* **Requirement**: Each line below that contains "array" counts once; report the total and nothing more.

Stored data entries:
******

(** Every submission rejects: the bound is reached, and the error of the
    last submission is thrown when it is truthy. *)
Lemma recognize_with_retries_exhausted (fuel : nat) (tr : trace) :
  1 <= retries ->
  (Z.to_nat retries <= fuel)%nat ->
  (forall k, (count is_add_job tr <= k
              < count is_add_job tr + Z.to_nat retries)%nat ->
             rejects_with not_nullish (addJob_answer env k img) = true) ->
  exists v tr',
    recognize_with_retries env fuel lg retries img tr
    = ((if truthy v then Throw v else Return []), tr')
    /\ addJob_answer env (count is_add_job tr + Z.to_nat retries - 1) img
       = Rejected v
    /\ count is_add_job tr' = (count is_add_job tr + Z.to_nat retries)%nat
    /\ count is_delay tr' = (count is_delay tr + (Z.to_nat retries - 1))%nat
    /\ no_trailing_delay tr' = true
    /\ last_job tr' = Some img.
Proof.
  intros Hretries Hfuel Hrej; unfold recognize_with_retries.
  destruct (bind_log env lg "Starting OCR process..."
              (fun _ =>
                 vars <- retry_loop env fuel lg retries img
                           {| attempts := 0; error := VNull; text_ := [] |} ;;
                 (if truthy (error vars) then throw (error vars) else ret tt) ;;
                 log env lg "OCR process completed successfully" ;;
                 ret (text_ vars)) tr) as (evs1 & E1 & Hs1).
  rewrite E1; clear E1.
  destruct (retry_loop_exhausts env lg retries img (Z.to_nat retries) fuel
              {| attempts := 0; error := VNull; text_ := [] |}
              (evs1 ++ tr))
    as (v & tr' & Eloop & Hans & Hjobs & Hdelays & Htrail & Hlast);
    [ rewrite count_silent_app by auto with traces; exact Hrej
    | lia | simpl; f_equal; lia | exact Hfuel |].
  rewrite count_silent_app in Hans, Hjobs by auto with traces.
  rewrite count_silent_app in Hdelays by auto with traces.
  erewrite bind_return by exact Eloop.
  cbn [error text_].
  destruct (truthy v) eqn:Ht.
  - exists v, tr'; rewrite Ht.
    split; [apply bind_throw; reflexivity | auto].
  - erewrite bind_return by reflexivity.
    destruct (bind_log env lg "OCR process completed successfully"
                (fun _ => ret (@nil N)) tr') as (evs2 & E2 & Hs2).
    exists v, (evs2 ++ tr'); rewrite Ht.
    split; [exact E2|].
    rewrite !count_silent_app by auto with traces.
    rewrite no_trailing_delay_silent_app, last_job_silent_app by assumption.
    auto.
Qed.
(** ** encoding/base64: RawURLEncoding

    The URL-safe alphabet without padding.  A group of three bytes is a 24-bit
    number cut into four 6-bit digits; Go writes this with shifts and masks,
    the same numbers are written here with [/] and [mod]. *)
Module base64.

Definition encodeURL : string :=
  "ABCDEFGHIJKLMNOPQRSTUVWXYZabcdefghijklmnopqrstuvwxyz0123456789-_".

(** [enc.encode[i]]. *)
Definition encode (i : Z) : ascii :=
  match String.get (Z.to_nat i) encodeURL with
  | Some c => c
  | None => "A"%char
  end.

Fixpoint index_from (c : ascii) (s : string) (i : Z) : option Z :=
  match s with
  | EmptyString => None
  | String d s' => if Ascii.eqb c d then Some i else index_from c s' (i + 1)
  end.

(** [enc.decodeMap[c]], [None] where Go has 0xFF. *)
Definition decode (c : ascii) : option Z := index_from c encodeURL 0.

Fixpoint EncodeToString (src : bytes) : string :=
  match src with
  | [] => ""
  | a :: src1 =>
    match src1 with
    | [] =>
      let val := byte_to_Z a * 65536 in
      String (encode (val / 262144)) (String (encode (val / 4096 mod 64)) EmptyString)
    | b :: src2 =>
      match src2 with
      | [] =>
        let val := byte_to_Z a * 65536 + byte_to_Z b * 256 in
        String (encode (val / 262144))
          (String (encode (val / 4096 mod 64))
             (String (encode (val / 64 mod 64)) ""))
      | c :: rest =>
        let val := byte_to_Z a * 65536 + byte_to_Z b * 256 + byte_to_Z c in
        String (encode (val / 262144))
          (String (encode (val / 4096 mod 64))
             (String (encode (val / 64 mod 64))
                (String (encode (val mod 64)) (EncodeToString rest))))
      end
    end
  end.
Lemma mouseReleaseEvent_keeps (s s' : MainWindow) (leftButton : bool)
    (r : QRect) :
  window_ok s -> mouseReleaseEvent s leftButton r = Ok s' -> window_ok s'.
Proof.
  intros Hs. unfold mouseReleaseEvent.
  destruct (leftButton && rubberBandActive s) eqn:Hg.
  - apply andb_true_iff in Hg. destruct Hg as (_ & Hb).
    destruct Hs as (Hfit & Hgray & _ & Hrc).
    apply cropEnd_keeps; try assumption; cbn; congruence.
  - intros E; injection E as <-. exact Hs.
Qed.

Lemma perform_keeps (s s' : MainWindow) (a : Action) :
  window_ok s -> perform s a = Ok s' -> window_ok s'.
Proof.
  intros Hs. unfold perform.
  destruct (negb (enabled s a)); [ intros E; injection E as <-; exact Hs | ].
  destruct (library_error s a); [ discriminate | ].
  destruct (scale_keeps s Hs) as (H1 & H2 & H3).
  destruct a; intros E;
    try (injection E as <-);
    eauto using openFile_keeps, removePixmapItem_keeps, cropStart_keeps,
      mouseReleaseEvent_keeps, resizeImage_keeps, toGray_keeps,
      toEdges_keeps, filterImage_keeps, toBinary_keeps, undoLast_keeps,
      detectCornersHarris_keeps, drawlines_keeps.
Qed.

Lemma initial_ok : window_ok initial.
Proof. ok_now. Qed.

(** X8.  Every session of user actions from the initial window that does
    not raise, in a method or in a library call, ends in a window in
    order (an action whose menu item is disabled does nothing): a valid
    image is as large as the pixmap unless the pixmap is null,
    [isAllGray] is [allGray()] of the image, the menu items are enabled
    as [setMenuItems] would enable them, and the rubber band is active
    exactly while a crop is.  So the
    pixel the mouse read-out asks the image for (a position inside the
    pixmap) lies inside the image, and "to Gray" is never enabled
    together with "to Edges", "Filter image" or "to Binary". *)
Theorem session_keeps_order (actions : list Action) (s' : MainWindow) :
  session initial actions = Ok s' ->
  window_ok s'
  /\ (forall x y,
        0 <= x < pm_width (pixmap s') -> 0 <= y < pm_height (pixmap s') ->
        img_isNull (image s') = false ->
        0 <= x < img_width (image s') /\ 0 <= y < img_height (image s'))
  /\ (qaToGray (menu s') = true ->
      qaToEdges (menu s') = false /\ qaFilter (menu s') = false
      /\ qaToBinary (menu s') = false).
Proof.
  assert (Hgen : forall s, window_ok s -> session s actions = Ok s' ->
                           window_ok s').
  { induction actions as [| a actions IH]; intros s Hs; cbn.
    - intros E; injection E as <-. exact Hs.
    - destruct (perform s a) as [s1 | e] eqn:Hp; cbn [bind];
        [ | discriminate ].
      apply IH. exact (perform_keeps s s1 a Hs Hp). }
  intros E. pose proof (Hgen initial initial_ok E) as Hok.
  split; [ exact Hok | ]. destruct Hok as (Hfit & _ & Hmenu & _). split.
  - intros x y Hx Hy Hn. destruct (Hfit Hn) as [Hnull | (Hw & Hh)].
    + unfold pm_isNull in Hnull. apply orb_true_iff in Hnull.
      destruct Hnull as [H | H]; apply Z.leb_le in H; lia.
    + rewrite Hw, Hh. split; assumption.
  - unfold menu_current in Hmenu. rewrite Hmenu. cbn.
    destruct (isAllGray s'); rewrite ?andb_false_r, ?andb_true_r; cbn;
      [ discriminate | auto ].
Qed.

End Sessions.

Lemma session_keeps_order_witness :
  exists s',
    @session Reference.RefLibs initial
      [ActDetectCorners;
       ActOpenFile false (String.String (Ascii.ascii_of_nat 97) String.EmptyString)
         Reference.colour_pixmap;
       ActDetectCorners; ActToGray; ActCropStart;
       ActMouseRelease true (mkRect 0 0 1 1);
       ActToBinary (mkThresholdRun [90] 100 true); ActUndoLast]
    = Ok s'
    /\ window_ok s'.
Proof.
  eexists. split; [ vm_compute; reflexivity | ].
  refine (proj1 (@session_keeps_order Reference.RefLibs
                   [ActDetectCorners;
                    ActOpenFile false
                      (String.String (Ascii.ascii_of_nat 97) String.EmptyString)
                      Reference.colour_pixmap;
                    ActDetectCorners; ActToGray; ActCropStart;
                    ActMouseRelease true (mkRect 0 0 1 1);
                    ActToBinary (mkThresholdRun [90] 100 true); ActUndoLast]
                   _ _)).
  vm_compute. reflexivity.
Defined.

(** ** Opening and clearing *)

Section FileMenu.

Context `{L : Libs}.

Lemma pixmap2image2np_curItem (s : MainWindow) :
  curItem (pixmap2image2np s) = Some (pixmap s)
  /\ viewTransform (pixmap2image2np s)
     = (if pm_isNull (pixmap s) then viewTransform s else Identity).
Proof. unfold pixmap2image2np, scaleOne; by_cases; split; reflexivity. Qed.

Lemma removePixmapItem_images (s : MainWindow) :
  pixmap (removePixmapItem s) = pixmap s
  /\ image (removePixmapItem s) = image s
  /\ npImage (removePixmapItem s) = npImage s
  /\ curItem (removePixmapItem s) = None
  /\ prevPixmap (removePixmapItem s)
     = match curItem s with Some _ => pixmap s | None => prevPixmap s end.
Proof.
  unfold removePixmapItem.
  destruct (curItem s) eqn:E; cbn; auto 10.
Qed.

(** X9.  [openFile] with a file name that is not empty, when a picture is
    on the scene (or the two pixmap attributes already name one object):
    [removePixmapItem] binds [prevPixmap] to the pixmap object and
    [load] then fills that object, so afterwards [prevPixmap] is the
    newly loaded pixmap as well.  The picture shown before is not kept,
    and [undoLast] leaves the new picture in place.  When the file cannot
    be read both pixmaps are null, the title is the error message, and
    image and array still hold the old picture. *)
Theorem openFile_shares_undo_slot (s : MainWindow) (same_object : bool)
    (fName : String.string) (loaded : QPixmap) :
  String.eqb fName String.EmptyString = false ->
  curItem s <> None \/ same_object = true ->
  pixmap (opened_window (openFile s same_object fName loaded)) = loaded
  /\ prevPixmap (opened_window (openFile s same_object fName loaded)) = loaded
  /\ pixmap (undoLast (opened_window (openFile s same_object fName loaded)))
     = loaded
  /\ (pm_isNull loaded = false ->
      open_error (openFile s same_object fName loaded) = false
      /\ read_from_pixmap
           (opened_window (openFile s same_object fName loaded))
      /\ curItem (opened_window (openFile s same_object fName loaded))
         = Some loaded)
  /\ (pm_isNull loaded = true ->
      open_error (openFile s same_object fName loaded) = true
      /\ image (opened_window (openFile s same_object fName loaded))
         = image s
      /\ npImage (opened_window (openFile s same_object fName loaded))
         = npImage s
      /\ curItem (opened_window (openFile s same_object fName loaded))
         = None).
Proof.
  intros Hname Hshared.
  assert (Hso : match curItem s with Some _ => true | None => same_object end
                = true).
  { destruct (curItem s); [ reflexivity | ].
    destruct Hshared as [H | H]; [ contradiction | exact H ]. }
  destruct (removePixmapItem_images s) as (_ & Hi & Hn & Hc & _).
  assert (Hopen :
            pixmap (opened_window (openFile s same_object fName loaded))
            = loaded
            /\ prevPixmap (opened_window (openFile s same_object fName loaded))
               = loaded
            /\ (pm_isNull loaded = false ->
                open_error (openFile s same_object fName loaded) = false
                /\ read_from_pixmap
                     (opened_window (openFile s same_object fName loaded))
                /\ curItem
                     (opened_window (openFile s same_object fName loaded))
                   = Some loaded)
            /\ (pm_isNull loaded = true ->
                open_error (openFile s same_object fName loaded) = true
                /\ image (opened_window (openFile s same_object fName loaded))
                   = image s
                /\ npImage
                     (opened_window (openFile s same_object fName loaded))
                   = npImage s
                /\ curItem
                     (opened_window (openFile s same_object fName loaded))
                   = None)).
  { unfold openFile. rewrite Hname; cbv beta iota zeta. rewrite Hso.
    set (s1 := removePixmapItem s) in *. clearbody s1.
    cbn [pixmap set_pixmap set_prevPixmap].
    destruct (pm_isNull loaded) eqn:Hnull; cbn [opened_window open_error].
    - cbn. repeat split; try congruence; intros; discriminate.
    - pose proof (pixmap2image2np_curItem
                    (setWindowTitle
                       (set_prevPixmap (set_pixmap s1 loaded) loaded)
                       TitleFile)) as (Hcur & _).
      name_conversions. unfold read_from_pixmap. cbn in *.
      destruct HP as (H1 & H2 & _ & H4 & H5).
      rewrite H1, H2, H4, H5, Hcur.
      repeat split; try reflexivity; intros; discriminate. }
  destruct Hopen as (Hp & Hq & Hgood & Hbad).
  split; [ exact Hp | ]. split; [ exact Hq | ].
  split; [ | split; assumption ].
  set (s' := opened_window (openFile s same_object fName loaded)) in *.
  clearbody s'.
  destruct (pm_isNull loaded) eqn:Hnull.
  - rewrite undoLast_null by (rewrite Hq; exact Hnull). exact Hp.
  - destruct (valid_pixmap loaded Hnull) as (Hw & Hh).
    rewrite <- Hq in Hw, Hh.
    destruct (undoLast_valid s' Hw Hh) as (H1 & _). rewrite H1. exact Hq.
Qed.

(** X10.  "Clear image" takes the item off the scene and stores the
    pixmap in the undo slot, but keeps pixmap, image and array; with a
    valid pixmap "Undo last" is then enabled, and it puts the same picture
    back on the scene. *)
Theorem clear_then_undo (s : MainWindow) :
  curItem s <> None -> pm_isNull (pixmap s) = false ->
  (curItem (removePixmapItem s) = None
   /\ same_images (set_prevPixmap s (pixmap s)) (removePixmapItem s)
   /\ qaUndoLast (menu (removePixmapItem s)) = true
   /\ qaSaveFileDlg (menu (removePixmapItem s)) = false)
  /\ (curItem (undoLast (removePixmapItem s)) = Some (pixmap s)
      /\ pixmap (undoLast (removePixmapItem s)) = pixmap s
      /\ read_from_pixmap (undoLast (removePixmapItem s))).
Proof.
  intros Hcur Hv.
  assert (Hclear : removePixmapItem s
                   = setMenuItems
                       (set_status
                          (setWindowTitle
                             (clear_curItem (set_prevPixmap s (pixmap s)))
                             TitleApp)
                          StatusNoPixmap)).
  { unfold removePixmapItem. destruct (curItem s);
      [ reflexivity | contradiction ]. }
  split.
  - rewrite Hclear. unfold same_images. cbn. rewrite Hv. cbn.
    repeat split.
  - destruct (valid_pixmap _ Hv) as (Hw & Hh).
    rewrite Hclear. unfold undoLast; cbv beta iota zeta.
    cbn [prevPixmap setMenuItems set_menu set_status setWindowTitle
         clear_curItem set_prevPixmap pixmap].
    apply Z.ltb_lt in Hw, Hh. rewrite Hw, Hh. cbn [andb].
    match goal with
    | |- context [pixmap2image2np ?x] =>
        pose proof (pixmap2image2np_curItem x) as (Hc & _)
    end.
    name_conversions. unfold read_from_pixmap. cbn in *.
    destruct HP as (H1 & _ & _ & H4 & H5).
    rewrite Hc, H1, H4, H5. repeat split.
Qed.

End FileMenu.
(** * Authorization flows and credential lifecycle of the connection service

    A shallow embedding of
      - packages/shared/lib/services/connection.service.ts
        (ConnectionService and the EncryptionManager that follows it), and
      - packages/server/lib/controllers/oauth.controller.ts
        (OAuthController),
    together with the properties of the credential parser, the encryption
    envelope, the connection upsert, the one-time encryption migration, the
    refresh coordinator and the OAuth request/callback handlers.

    Layout: part I holds the definitions (the embedding), part II the
    theorems. *)

From Stdlib Require Import ZArith Lia List Ascii String Bool DecimalPos DecimalN.
From stdpp Require Import base option list gmap strings.

Local Open Scope string_scope.
Local Open Scope Z_scope.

******

* **Task result**: 2